Baby in tow, my wife and I landed in Providence, Rhode Island, where I had been invited to head the outpatient psychiatry departments for three hospitals, including the principal general hospital. Here, too, Reagan played a role. My mandate was to create services for the flow of patients expected to burden clinics as, with budget cuts, community mental health centers lost funding. I would be doing public psychiatry in the private, not-for-profit sector.

With few resources for independent outpatient work, I tasked my staff with supporting the medical and surgical departments. The doctors were fine with our offering psychotherapy, but what they wanted most was for me to prescribe for their patients. The psychotherapeutic medications were considered effective but hard to use.

My strongest connection was with the gastroenterologists. I lectured on ulcers and helped with research on the acceptance of hepatitis vaccines. As a result, I was referred a cluster of patients like those Kuhn had treated, with hard-to-diagnose GI complaints. These men and women, employed in unrewarding service-industry or line-manufacturing jobs, came with stories of disrupted childhoods, conflict-ridden marriages, workplace abuse, and money troubles. They experienced their problems as physical, and they mistrusted talk.

My patients had failed to respond to a series of drugs targeting bowel motility, and sometimes anxiety as well. I am writing of what were considered tough cases, “somatizers” with mood disorder. Although the tricyclics caused stomach and intestinal side effects, the GI patients did well on them. Antidepressants allowed patients to face adversity without being thrown into despair. Not every case was successful, but the successes could be dramatic. They reinforced the lessons I had learned with Adele and Stephan. Antidepressants helped patients who had failed to respond to treatments they believed in, and the benefits were broad.

I described the experiences of those years in a monthly column for a psychiatric trade paper and in my first book, Moments of Engagement. Psychotherapy remained my main interest, but there was no avoiding this related issue, how prescribing colored that effort. I described a woman with psychosomatic complaints who blamed her troubles on her family. On medication, she shocked me by saying of an impasse, “It wasn’t just my husband, it was me.” How many therapy sessions—and what delicacy—would it have taken to earn that insight?

I made note of a tendency in the social workers I brought on staff. They arrived mistrusting medications and the young doctors who managed their use. Then, not long into their tenure, they would begin to demand that I prescribe. Because drugs sometimes accomplished within weeks what psychotherapy did (or failed at) over years, social workers had become a tribe in danger of losing faith in its own customs.

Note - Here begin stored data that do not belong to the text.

Lemma dump_spec cstr :
  (∀ line src next,
     dumpLines cstr line src next =
     str_concat (report_line cstr <$> Line_paths (Stack_keys next) src line)) ∧
  (∀ source next,
     dumpSources cstr source next =
     str_concat (report_line cstr <$> Source_paths (Stack_keys next) source)).
Proof.
  apply forest_ind.
  - done.
  - intros lnext IHnext l c ch IHch src next.
    cbn [dumpLines Line_paths].
    rewrite fmap_app, str_concat_app, fmap_cons.
    change (str_concat (?x :: ?l)) with (x +:+ str_concat l).
    rewrite <- IHnext.
    replace (match ch with
             | SNull => ""
             | SCons _ _ _ => dumpSources cstr ch (StCons next src (LCons lnext l c ch))
             end)
      with (str_concat (report_line cstr <$> Source_paths (Stack_keys next ++ [(src, l)]) ch)).
    2:{ destruct ch; [done|]. by rewrite IHch. }
    rewrite dumpStack_spec. unfold report_line. cbn [fst snd Stack_keys Line_line].
    by rewrite !append_assoc.
  - done.
  - intros snext IHnext src lh IHlh next.
    cbn [dumpSources Source_paths].
    by rewrite fmap_app, str_concat_app, IHlh, IHnext.
Qed.

Lemma paths_length :
  (∀ line pre src, length (Line_paths pre src line) = Line_size line) ∧
  (∀ source pre, length (Source_paths pre source) = Source_size source).
Proof.
  apply forest_ind; try done.
  - intros lnext IHnext l c ch IHch pre src. simpl.
    rewrite length_app. simpl. rewrite IHch, IHnext. lia.
  - intros snext IHnext src lh IHlh pre. simpl.
    rewrite length_app. by rewrite IHlh, IHnext.
Qed.

Lemma count_at_cons key q head :
  count_at (key :: q) head =
  node_find key head ≫= λ n,
    match q with [] => Some n.1 | _ :: _ => count_at q n.2 end.
Proof.
  unfold count_at. cbn [node_at].
  destruct (node_find key head) as [n|]; [|done]. by destruct q.
Qed.

(** Where a node of the enumeration is, and that looking its path up finds
    its count, in a forest without duplicate siblings. *)
Lemma paths_lookup :
  (∀ line, Line_wf line → ∀ pre src p c,
     (p, c) ∈ Line_paths pre src line →
     ∃ l q, p = pre ++ (src, l) :: q ∧ l ∈ Line_keys line ∧
       (Line_find l line ≫= λ n,
          match q with [] => Some n.1 | _ :: _ => count_at q n.2 end) = Some c) ∧
  (∀ source, Source_wf source → ∀ pre p c,
     (p, c) ∈ Source_paths pre source →
     ∃ key q, p = pre ++ key :: q ∧ key.1 ∈ Source_keys source ∧
       count_at (key :: q) source = Some c).
Proof.
  apply forest_ind.
  - intros _ pre src p c Hin. by apply elem_of_nil in Hin.
  - intros lnext IHnext l c0 ch IHch (Hl & Hch & Hnext) pre src p c Hin.
    cbn [Line_paths] in Hin.
    apply elem_of_app in Hin as [Hin|Hin]; [|apply elem_of_cons in Hin as [Heq|Hin]].
    + destruct (IHch Hch _ _ _ Hin) as (key & q & -> & _ & Hc).
      exists l, (key :: q). split_and!.
      * by rewrite <- (assoc_L (++)).
      * unfold Line_keys. simpl. by left.
      * simpl. by rewrite decide_True.
    + injection Heq as -> ->. exists l, []. split_and!; [done| |].
      * unfold Line_keys. simpl. by left.
      * simpl. by rewrite decide_True.
    + destruct (IHnext Hnext _ _ _ _ Hin) as (l' & q & -> & Hl' & Hc).
      exists l', q. split_and!; [done| |].
      * unfold Line_keys in *. simpl. by right.
      * simpl. rewrite decide_False; [done|]. by intros ->.
  - intros _ pre p c Hin. by apply elem_of_nil in Hin.
  - intros snext IHnext s lh IHlh (Hs & Hlh & Hnext) pre p c Hin.
    cbn [Source_paths] in Hin. apply elem_of_app in Hin as [Hin|Hin].
    + destruct (IHlh Hlh _ _ _ _ Hin) as (l & q & -> & _ & Hc).
      exists (s, l), q. split_and!; [done| |].
      * unfold Source_keys. simpl. by left.
      * rewrite count_at_cons. unfold node_find. simpl.
        rewrite decide_True by done. simpl.
        destruct (Line_find l lh) as [n|]; [|done]. done.
    + destruct (IHnext Hnext _ _ _ Hin) as (key & q & -> & Hk & Hc).
      exists key, q. split_and!; [done| |].
      * unfold Source_keys in *. simpl. by right.
      * rewrite count_at_cons in *. unfold node_find in *. simpl.
        rewrite decide_False; [done|]. by intros ->.
Qed.

Lemma paths_NoDup :
  (∀ line, Line_wf line → ∀ pre src, NoDup (Line_paths pre src line).*1) ∧
  (∀ source, Source_wf source → ∀ pre, NoDup (Source_paths pre source).*1).
Proof.
  destruct paths_lookup as [HL HS].
  apply forest_ind.
  - intros _ pre src. constructor.
  - intros lnext IHnext l c0 ch IHch (Hl & Hch & Hnext) pre src.
    cbn [Line_paths]. rewrite fmap_app, fmap_cons. cbn [fst].
    apply list.NoDup_app. split_and!.
    + by apply IHch.
    + intros p ([p' c] & -> & Hin)%list_elem_of_fmap. simpl.
      destruct (HS ch Hch _ _ _ Hin) as (key & q & -> & _).
      rewrite <- (assoc_L (++)).
      intros [Heq|([p2 c2] & Hp2 & Hin2)%list_elem_of_fmap]%elem_of_cons.
      * by apply (inj (app pre)) in Heq.
      * destruct (HL lnext Hnext _ _ _ _ Hin2) as (l' & q2 & Hp & Hl' & _).
        simpl in Hp2. rewrite Hp in Hp2. apply (inj (app pre)) in Hp2.
        injection Hp2 as -> _. done.
    + apply list.NoDup_cons. split; [|by apply IHnext].
      intros ([p2 c2] & Hp2 & Hin2)%list_elem_of_fmap.
      destruct (HL lnext Hnext _ _ _ _ Hin2) as (l' & q2 & Hp & Hl' & _).
      simpl in Hp2. rewrite Hp in Hp2. apply (inj (app pre)) in Hp2.
      injection Hp2 as -> _. done.
  - intros _ pre. constructor.
  - intros snext IHnext s lh IHlh (Hs & Hlh & Hnext) pre.
    cbn [Source_paths]. rewrite fmap_app. apply list.NoDup_app. split_and!.
    + by apply IHlh.
    + intros p ([p' c] & -> & Hin)%list_elem_of_fmap. simpl.
      destruct (HL lh Hlh _ _ _ _ Hin) as (l & q & -> & _).
      intros ([p2 c2] & Hp2 & Hin2)%list_elem_of_fmap.
      destruct (HS snext Hnext _ _ _ Hin2) as (key & q2 & Hp & Hk & _).
      simpl in Hp2. rewrite Hp in Hp2. apply (inj (app pre)) in Hp2.
      injection Hp2 as <- _. done.
    + by apply IHnext.
Qed.

(** C3.  What [dumpSources] writes for a forest is, for each node of the
    forest once (under a node first, then the node, then its next siblings;
    nodes with children and nodes with no hits included), the line made of
    the [source:line] tokens of the path from the root to the node joined by
    [;], a space, the node's hit count in decimal and a newline; there are as
    many lines as nodes.  In a forest without duplicate siblings the paths of
    the lines are pairwise distinct and the count of each line is the count
    found by looking its path up. *)
Theorem dumpSources_one_line_per_node (cstr : ptr → string) (forest : Source) :
  dumpSources cstr forest StNull =
    str_concat (report_line cstr <$> Source_paths [] forest) ∧
  length (Source_paths [] forest) = Source_size forest ∧
  (Source_wf forest →
   NoDup (Source_paths [] forest).*1 ∧
   ∀ p c, (p, c) ∈ Source_paths [] forest → count_at p forest = Some c).
Proof.
  split_and!.
  - apply (proj2 (dump_spec cstr) forest StNull).
  - apply paths_length.
  - intros Hwf. split; [by apply paths_NoDup|].
    intros p c Hin.
    by destruct (proj2 paths_lookup forest Hwf [] p c Hin) as (key & q & -> & _ & Hc).
Qed.

Lemma dumpSources_one_line_per_node_witness :
  let forest := Nat.iter 5 (getARLine [frame10] frame20 Line_count_incr) SNull in
  dumpSources mod_lua forest StNull =
    str_concat (report_line mod_lua <$> Source_paths [] forest) ∧
  length (Source_paths [] forest) = Source_size forest ∧
  (Source_wf forest →
   NoDup (Source_paths [] forest).*1 ∧
   ∀ p c, (p, c) ∈ Source_paths [] forest → count_at p forest = Some c).
Proof.
  exact (dumpSources_one_line_per_node mod_lua
           (Nat.iter 5 (getARLine [frame10] frame20 Line_count_incr) SNull)).
Defined.

Example dumpSources_three_children :
  let leaf l c := LCons LNull l c SNull in
  let forest :=
    SCons SNull 1
      (LCons LNull 7 1
         (SCons SNull 1 (LCons (LCons (leaf 30 4) 20 0 SNull) 10 2 SNull))) in
  dumpSources (λ _, "a") forest StNull =
  "a:7;a:10 2" +:+ nl +:+ "a:7;a:20 0" +:+ nl +:+ "a:7;a:30 4" +:+ nl +:+
  "a:7 1" +:+ nl.
Proof. by vm_compute. Qed.

(** ** The rate controller *)

Lemma countHook_elapsed_pos cur last : 1 ≤ countHook_elapsed cur last.
Proof. unfold countHook_elapsed. case_decide; lia. Qed.

Lemma countHook_elapsed_forward cur last :
  last ≤ cur < last + 2 ^ 64 →
  countHook_elapsed cur last = Z.max (cur - last) 1.
Proof.
  intros H. unfold countHook_elapsed, to_u64.
  rewrite Z.mod_small by lia. case_decide; lia.
Qed.

(** C4, as the code has it.  For two [uint64_t] times, the divisor is the
    difference modulo [2^64] with a floor of 1: it is [max (cur - last) 1]
    when the clock has not stepped back, the wrapped difference
    [2^64 - (last - cur)] when it has, and never less than 1. *)
Theorem countHook_elapsed_wraps (cur last : Z) :
  0 ≤ cur < 2 ^ 64 → 0 ≤ last < 2 ^ 64 →
  countHook_elapsed cur last =
    (if decide (last ≤ cur) then Z.max (cur - last) 1 else 2 ^ 64 - (last - cur)) ∧
  1 ≤ countHook_elapsed cur last.
Proof.
  intros Hc Hl. split; [|apply countHook_elapsed_pos].
  case_decide.
  - apply countHook_elapsed_forward. lia.
  - unfold countHook_elapsed, to_u64.
    replace (cur - last) with (2 ^ 64 - (last - cur) + -1 * 2 ^ 64) by lia.
    rewrite Z_mod_plus_full, Z.mod_small by lia. case_decide; lia.
Qed.

Lemma countHook_elapsed_wraps_witness :
  countHook_elapsed 5 10 =
    (if decide (10 ≤ 5) then Z.max (5 - 10) 1 else 2 ^ 64 - (10 - 5)) ∧
  1 ≤ countHook_elapsed 5 10.
Proof. apply (countHook_elapsed_wraps 5 10); lia. Defined.

(** C4, as the specification states it, does not hold when the clock steps
    back: with [gLastTime = 10] and [cur = 5] the divisor is not
    [max (cur - gLastTime) 1 = 1] but [2^64 - 5]. *)
Lemma countHook_elapsed_clock_back :
  ¬ (countHook_elapsed 5 10 = Z.max (5 - 10) 1) ∧
  countHook_elapsed 5 10 = 2 ^ 64 - 5.
Proof. split; [by vm_compute|by vm_compute]. Qed.

Lemma countHook_spec above ar cur t_end s :
  IPMS_inv (gIPMS s) →
  ∃ w med,
    updateIPMSWin (countHook_ipms (gLastCount s) (countHook_elapsed cur (gLastTime s)))
      (gIPMS s) = Some (w, med) ∧
    IPMS_inv w ∧
    countHook above ar cur t_end s =
      Some {| gLastCount := Z.max med 1;
              gLastTime := t_end;
              gIPMS := w;
              gSourceHead := getARLine above ar Line_count_incr (gSourceHead s);
              L_hookmask := HOOKMASK;
              L_hookcount := Z.max med 1 |}.
Proof.
  intros Hinv.
  destruct (updateIPMSWin_step
              (countHook_ipms (gLastCount s) (countHook_elapsed cur (gLastTime s)))
              (gIPMS s) Hinv) as (w & med & _ & _ & Hrun & Hinv' & _).
  exists w, med. split_and!; [done|done|].
  unfold countHook. rewrite Hrun. bind_step.
  replace (if decide (med < 1) then 1 else med) with (Z.max med 1)
    by (case_decide; lia).
  done.
Qed.

(** C6.  From every state whose window is well formed (the initial one and
    every one reached from it), whatever the instruction count, the times
    and the stack, [countHook] returns, and the interval it stores in
    [gLastCount] and arms the count hook with is at least 1. *)
Theorem countHook_interval_ge_1 (above : list lua_Debug) (ar : lua_Debug)
    (cur t_end : Z) (s : state) :
  IPMS_inv (gIPMS s) →
  ∃ s', countHook above ar cur t_end s = Some s' ∧
        1 ≤ gLastCount s' ∧
        L_hookcount s' = gLastCount s' ∧ L_hookmask s' = LUA_MASKCOUNT.
Proof.
  intros Hinv.
  destruct (countHook_spec above ar cur t_end s Hinv) as (w & med & _ & _ & ->).
  eexists. split; [done|]. simpl. split_and!; [lia|done|done].
Qed.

What I wrote at the time (really) was “The issue is not efficacy nor evidence.” The improvement that caught the social workers’ and my attention might have little to do with items on the Hamilton scale. A patient would be relieved of a hard-to-define impediment and go on to create a new social environment and then flourish.

I have nostalgia for those days. I retained values from medical school—favoring psychotherapy, urging my staff and my patients to give it more of a chance. And then there was something pleasant about prescribing malgré soi. I am a fan of Rex Stout’s mysteries. The setup is that his detective, Nero Wolfe, never leaves the house on assignment—except in the novel you are reading, the unique case that requires extraordinary means. My use of antidepressants was that way, always in despite of misgivings. And then there would be uplift, if the remedy turned out to be a right one after all.

If I dismissed questions of evidence and efficacy, the profession did not. Starting in 1982, clinics at the University of Pittsburgh, George Washington University, and the University of Oklahoma began enrolling patients—250 in all—for the depression-treatment study that Gerry Klerman had championed. It had four arms, testing interpersonal psychotherapy, cognitive behavioral therapy, imipramine, and placebo pills.

In 1986, a researcher presented preliminary data. The New York Times relayed the conclusions in a story headlined “Psychotherapy Is as Good as Drug in Curing Depression, Study Finds.” The article’s key paragraph read:

The study found that two relatively new forms of psychotherapy, cognitive behavior therapy and interpersonal psychotherapy, achieved results comparable to a standard antidepressant drug, imipramine, in reducing the symptoms of depression and improving the functioning of patients. All three therapies completely eliminated serious symptoms in 50 to 60 percent of the patients treated for 16 weeks.

The explanation continued, “While 50 to 60 percent of the patients who received either the psychotherapeutic treatments or the drug reached ‘full recovery’ with no serious symptoms, fewer than 30 percent of those given the placebo reached full recovery.”

The field’s largest experiment—the Treatment of Depression Collaborative Research Program, or TDCRP—had validated every method. Think of it: full recovery in most patients. On reading the account, I experienced relief. As always, my thought was, It might have been otherwise.